The missions varied in length, some lasting several hours and others spanning the course of weeks. Sometimes the convoy would be tasked with assessing clinics in villages to gauge what medication and supplies were needed; other times they would work to establish school contracts. One thing remained constant: Each mission was life-threatening, yet he was among the lucky ones, he says, as he returned from each one unharmed.
But then there was stillness in the air as Hassan remembered death’s authority during one specific mission. “Sometimes we didn’t come back as a team. The nature of the operation is like that.” Hassan explains that troops can have a successful mission only to be hit by a roadside bomb on the way back to the base.
During one mission, Hassan suffered dehydration on the way. “I was in the first vehicle and I told my commander that I’m sick, and that I cannot translate.” Hassan was advised to switch with another translator who was riding in the last vehicle. As floods blocked the convoy from returning on the same path it had arrived on, the troops were forced to choose a different path home.
Hassan’s memory is interrupted by a train horn blaring in the background. Alarmed, he looks around, then pauses before continuing: “The first vehicle blew up, and we lost the translator. We lost three other American soldiers too.” He doesn’t say much after that; he keeps his gaze lowered and mutters, “You know, if that day I was not sick, I would have been burn down right now.” He later added that he wished translators would be treated more like veterans.

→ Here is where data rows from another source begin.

(** * Nova admin client (nova/adminclient.py): typed decoding of query
    responses and the facade built on it.

    The records [UserInfo], [ProjectInfo] and [HostInfo] are Python attribute
    bags filled by the SAX callbacks [startElement] / [endElement]; the
    facade [NovaAdminClient] binds each operation to an action name, a
    parameter dictionary and a result shape. *)

From Stdlib Require Import NArith Ascii String List Lia.
From Stdlib.Strings Require Import Byte.
From stdpp Require Import gmap strings list fin_maps.

Open Scope string_scope.

(** ** Python exceptions that the modelled code can raise *)

Inductive py_error : Type :=
  | AttributeError (owner attr : string)
      (* '<owner>' object has no attribute '<attr>' *)
  | Base64Error (msg : string)
      (* base64.b64decode on text that is not padded correctly *)
  | TransportFailure (info : string)
      (* the query transport did not deliver a response *)
  | MalformedResponse
      (* the response body is not well-formed XML *)
  | MissingStatus
      (* a status-shaped response without its status element *)
  | TypeError (msg : string).
      (* a value of the wrong kind for an attribute, or a keyword given
         twice in a call *)

(** A call either raises or returns. *)
Definition result (A : Type) : Type := (py_error + A)%type.

Definition rmap {A B : Type} (f : A -> B) (r : result A) : result B :=
  match r with
  | inl e => inl e
  | inr a => inr (f a)
  end.

Definition rbind {A B : Type} (r : result A) (k : A -> result B) : result B :=
  match r with
  | inl e => inl e
  | inr a => k a
  end.

(** ** Base64 (Python's [base64] / [binascii]) *)

Module base64.

Open Scope N_scope.

Definition table_b2a_base64 : string :=
  "ABCDEFGHIJKLMNOPQRSTUVWXYZabcdefghijklmnopqrstuvwxyz0123456789+/".

Definition BASE64_PAD : ascii := "="%char.

(** The character of a 6-bit value. *)
Definition b2a_char (v : N) : ascii :=
  match String.get (N.to_nat v) table_b2a_base64 with
  | Some c => c
  | None => BASE64_PAD
  end.

(** The 6-bit value of a character of the alphabet, [None] for every other
    character (the entries of binascii's reverse table that are not a
    sextet). *)
Definition a2b_char (c : ascii) : option N :=
  let n := N_of_ascii c in
  if (65 <=? n) && (n <=? 90) then Some (n - 65)
  else if (97 <=? n) && (n <=? 122) then Some (n - 71)
  else if (48 <=? n) && (n <=? 57) then Some (n + 4)
  else if n =? 43 then Some 62
  else if n =? 47 then Some 63
  else None.

(** Storing an int into an [unsigned char]. *)
Definition byte_of_N (n : N) : byte :=
  default x00 (Byte.of_N (n mod 256)).

(** Modelled from the spec: the spec names base64 only as the encoding of the
    binary field, and Python's [base64] module is not part of the
    repository.  [b64encode] is RFC 4648 with the standard alphabet and
    [=] padding, three bytes to four characters. *)
Fixpoint b64encode (bs : list byte) : string :=
  match bs with
  | [] => ""
  | [a] =>
      let x := Byte.to_N a in
      String (b2a_char (N.shiftr x 2))
        (String (b2a_char (N.shiftl (N.land x 3) 4))
           (String BASE64_PAD (String BASE64_PAD "")))
  | [a; b] =>
      let x := Byte.to_N a in
      let y := Byte.to_N b in
      String (b2a_char (N.shiftr x 2))
        (String (b2a_char (N.lor (N.shiftl (N.land x 3) 4) (N.shiftr y 4)))
           (String (b2a_char (N.shiftl (N.land y 15) 2))
              (String BASE64_PAD "")))
  | a :: b :: c :: rest =>
      let x := Byte.to_N a in
      let y := Byte.to_N b in
      let z := Byte.to_N c in
      String (b2a_char (N.shiftr x 2))
        (String (b2a_char (N.lor (N.shiftl (N.land x 3) 4) (N.shiftr y 4)))
           (String (b2a_char (N.lor (N.shiftl (N.land y 15) 2) (N.shiftr z 6)))
              (String (b2a_char (N.land z 63)) (b64encode rest))))
  end.

(** Modelled from the spec: the decoding side of the same library, as
    [binascii.a2b_base64] runs it when [b64decode] is called without
    validation.  [quad_pos] is the position inside the current group of
    four characters, [leftchar] the bits not yet written, [pads] the number
    of [=] seen since the last sextet.  Characters outside the alphabet are
    skipped; a pad sequence that completes a group ends the decoding; input
    that stops inside a group is an error. *)
Fixpoint a2b_base64 (s : string) (quad_pos leftchar pads : N)
  : result (list byte) :=
  match s with
  | EmptyString =>
      if quad_pos =? 0 then inr [] else inl (Base64Error "Incorrect padding")
  | String this_ch rest =>
      if Ascii.eqb this_ch BASE64_PAD then
        if 2 <=? quad_pos then
          if 4 <=? quad_pos + (pads + 1) then inr []
          else a2b_base64 rest quad_pos leftchar (pads + 1)
        else a2b_base64 rest quad_pos leftchar pads
      else
        match a2b_char this_ch with
        | None => a2b_base64 rest quad_pos leftchar pads
        | Some v =>
            match quad_pos with
            | 0 => a2b_base64 rest 1 v 0
            | 1 =>
                rmap (cons (byte_of_N (N.lor (N.shiftl leftchar 2) (N.shiftr v 4))))
                  (a2b_base64 rest 2 (N.land v 15) 0)
            | 2 =>
                rmap (cons (byte_of_N (N.lor (N.shiftl leftchar 4) (N.shiftr v 2))))
                  (a2b_base64 rest 3 (N.land v 3) 0)
            | _ =>
                rmap (cons (byte_of_N (N.lor (N.shiftl leftchar 6) v)))
                  (a2b_base64 rest 0 0 0)
            end
        end
  end.

Definition b64decode (s : string) : result (list byte) :=
  a2b_base64 s 0 0 0.

End base64.

(** ** Python values

    Attribute bags and parameter dictionaries hold [None], text, byte
    strings and the connection a record was decoded on.  A connection is
    held by value: the facade never writes to one after construction. *)

Record RegionInfo : Type := {
  region_connection : option unit;
  region_name : string;
  region_endpoint : string
}.

Record connection_of (V : Type) : Type := {
  aws_access_key_id : V;
  aws_secret_access_key : V;
  is_secure : bool;
  conn_region : RegionInfo;
  port : Z;
  path : string;
  APIVersion : option string;
  conn_kwargs : list (string * V)
}.

Arguments aws_access_key_id {V} _.
Arguments aws_secret_access_key {V} _.
Arguments is_secure {V} _.
Arguments conn_region {V} _.
Arguments port {V} _.
Arguments path {V} _.
Arguments APIVersion {V} _.
Arguments conn_kwargs {V} _.

#[warnings="-register-all"]
Inductive pyval : Type :=
  | PyNone
  | PyStr (s : string)
  | PyBytes (bs : list byte)
  | PyConn (c : connection_of pyval).

Abbreviation connection := (connection_of pyval).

As each year passed, Hassan’s responsibilities increased and so too did his support for the American military—even as anti-Americanism was rampant. He eventually transitioned to the State Department where he served as a political assistant working to coordinate elections and secure education for women.
When other locals continued to question American presence, Hassan advocated for it: “There are 15 years of Americans in Afghanistan, and that 15 years is worth 100 years.” He says America released Afghanistan from the “prison of Taliban regime” by giving the country democracy and funding its military. “If you compare now to those days, it is way much better.” Hassan breathed a sigh of relief. “Way much better.”
He left the military—and Afghanistan—in 2013 after receiving a Special Immigrant Visa, which is issued to translators who have helped American troops abroad. Dunleavy was instrumental in helping Hassan immigrate. He provided Hassan a positive letter of recommendation as a thank you for his service. “The risks that [translators] take is almost at the same level as soldiers that go in combat,” Dunleavy says.
Today, Hassan lives comfortably in Hayward with his wife and three-year-old daughter. He enjoys family bicycle rides over the weekend and inviting friends for kabob dinners. But he is still often times struck with the painful realization that there is work left to do in the country that he risked his life to rebuild.
“We are starting from scratch back there,” he says. “The government is only 16-years-old, and there is still corruption.” But this time, he adds, it isn’t up to America to act as the “police.”
Hassan hopes to return one day to collect the pieces of his heart that he left behind, and to work to propel the country forward. His goal is to create an organization that sponsors scholarships to bring Afghan youth to the U.S. to study. “They can learn something about counter terrorism, criminal justice or law enforcement to see how rule of law applies here,” he says. “This will give them an idea so they can help the future society in Afghanistan.”